In the last month, the Argentine central bank has spent about $1.2 billion in a futile effort to prop up the peso's value. By late last week, its reserves were falling by $100 million a day.

A further $50 million a day has been leaking out of the banking system because of court decisions overturning a four-month-old freeze on withdrawals from certain deposit accounts. Last month, Mr. Duhalde decreed a six-month moratorium on court challenges to the freeze, but judges have defied him and ordered the police to arrest bank managers who do not comply with their rulings.

"If the judicial branch continues defining the conditions under which deposits can be taken out of the banking system, the economic plan has no viability," the deputy minister of the economy, Jorge Todesca, said in a radio interview.

Led by Mr. Duhalde, government officials have been predicting for weeks that an accord with the I.M.F., which cut off credit to Argentina in December, is imminent. They hope the fund will inject as much as $20 billion into an economy that has ground to a virtual halt after four years of recession.

But at a United Nations conference in Monterrey, Mexico, last week, the fund's managing director, Hörst Kohler, said there was "no quick fix for a very, very complicated situation." His deputy, Anne Krueger, was more discouraging, saying, "We are not going to be able to lend into a situation where they continue having the same difficulties."

Despite a plea for "the understanding and collaboration of the international community," Mr. Duhalde got the cold shoulder from President Bush and other United States officials in Monterrey. Mr. Bush declined to meet with Mr. Duhalde, and said that Argentina is "going to have to make some tough calls." In testimony to Congress last week, Treasury Secretary Paul H. O'Neill said, "We should not be the endless source of funds."

The peso's slide is feeding fears of renewed inflation, which reached 5,000 percent a year before the fixed exchange rate was adopted in 1991. Though the Argentine budget estimates price rises of 15 percent in 2002, the secretary for consumer defense, Pablo Challu, now expects inflation "above 42 percent."

Fearing price increases, Argentines crowded supermarkets over the weekend to stock up on staples. Mr.

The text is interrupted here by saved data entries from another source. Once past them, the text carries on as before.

(** C6 (as stated, refuted): for the token ["((a=1))"] the pair obtained by
    stripping one leading and one trailing parenthesis is not what the map
    holds. *)
Lemma C6_counterexample :
  ¬ (∃ m, Params (fst (ParseParams zeroOption ["((a=1))"] "name")) = Some m
          ∧ ∀ k v, describedPair "((a=1))" = Some (k, v) → m !! k = Some v).
Proof.
  intros (m & Hm & H). specialize (H "(a" "1)" eq_refl).
  change (Some (<["a" := "1"]> (∅ : gmap string string)) = Some m) in Hm.
  injection Hm as <-. rewrite lookup_insert_ne in H by done.
  by rewrite lookup_empty in H.
Qed.

(** C6 (amended): a token handled in list mode is split at its first ['='];
    the stored key is the left part without its whole run of leading opening
    parentheses and the stored value is the right part without its whole run
    of trailing closing parentheses; a key holds the value of the last pair
    that names it, so [["(a=1"; "a=2)"]] leaves a=2. *)
Theorem C6_split_store (defaultKey : string) (formatOptions : bool)
    (t before after : string) (rest : list string) (m : gmap string string) :
  t = before +:+ String "="%char after → contains before "="%char = false →
  formatOptions = true ∨ at_index t 0 = Some "("%char →
  (∃ formatOptions',
      body formatOptions t (t :: rest)
      = Store (TrimLeft before "(") (TrimRight after ")") formatOptions'
      ∧ scan defaultKey (t :: rest) formatOptions m
        = scan defaultKey rest formatOptions'
            (<[TrimLeft before "(" := TrimRight after ")"]> m))
  ∧ (∃ n, before = repeat_byte n "("%char +:+ TrimLeft before "("
          ∧ at_index (TrimLeft before "(") 0 ≠ Some "("%char)
  ∧ (∃ n, after = TrimRight after ")" +:+ repeat_byte n ")"%char
          ∧ (TrimRight after ")" = ""
             ∨ at_index (TrimRight after ")") (len (TrimRight after ")") - 1)
               ≠ Some ")"%char))
  ∧ (∀ opt params kvs kvs' k v,
       storedPairs params = kvs ++ (k, v) :: kvs' → k ∉ kvs'.*1 →
       defaultValue params = None ∨ k ≠ defaultKey →
       ∃ m', Params (fst (ParseParams opt params defaultKey)) = Some m'
             ∧ m' !! k = Some v)
  ∧ ParseParams zeroOption ["(a=1"; "a=2)"] defaultKey
    = (set_Params zeroOption {["a" := "2"]}, None).
Proof.
  intros Ht Hb Hin.
  assert (t ≠ "") as Hne by (subst t; by destruct before).
  assert (cut t "="%char = Some (before, after)) as Hc by by apply cut_Some.
  split; [|split; [|split; [|split]]].
  - eexists. rewrite body_list, Hc by done. split; [reflexivity|].
    cbn [scan]. by rewrite body_list, Hc by done.
  - apply TrimLeft_run.
  - apply TrimRight_run.
  - intros opt params kvs kvs' k v Hkvs Hk Hd.
    unfold ParseParams. rewrite scan_steps. cbn [fst set_Params Params].
    eexists. split; [reflexivity|]. unfold replay.
    fold (storedPairs params). fold (defaultValue params). rewrite Hkvs.
    destruct Hd as [->|Hd].
    + by apply store_all_last.
    + destruct (defaultValue params); [rewrite lookup_insert_ne by done|];
        by apply store_all_last.
  - change (ParseParams zeroOption ["(a=1"; "a=2)"] defaultKey) with
      (set_Params zeroOption (<["a" := "2"]> (<["a" := "1"]> ∅)),
       @None error).
    by rewrite insert_insert_eq, insert_empty.
Qed.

Duhalde said in the newspaper interview that although he knows "something has to be done," he does not intend to impose price ceilings because "there is no way to control them."

As the country grows ever more skittish, there is also talk of trying to link the peso to the dollar again, but this time at a rate of 3 to 1 or 4 to 1. Some economists and politicians have revived discussion of scrapping the peso altogether and using dollars, or of trying again to use multiple exchange rates for different purposes, a policy that was abandoned as unworkable last month.

"I don't want to rule out any possibility or close any doors, because this is a moment of crisis," Mr. Duhalde told reporters in Monterrey. "One of the characteristics of this situation is the need to take measures, and sometimes it is necessary to take a step backward."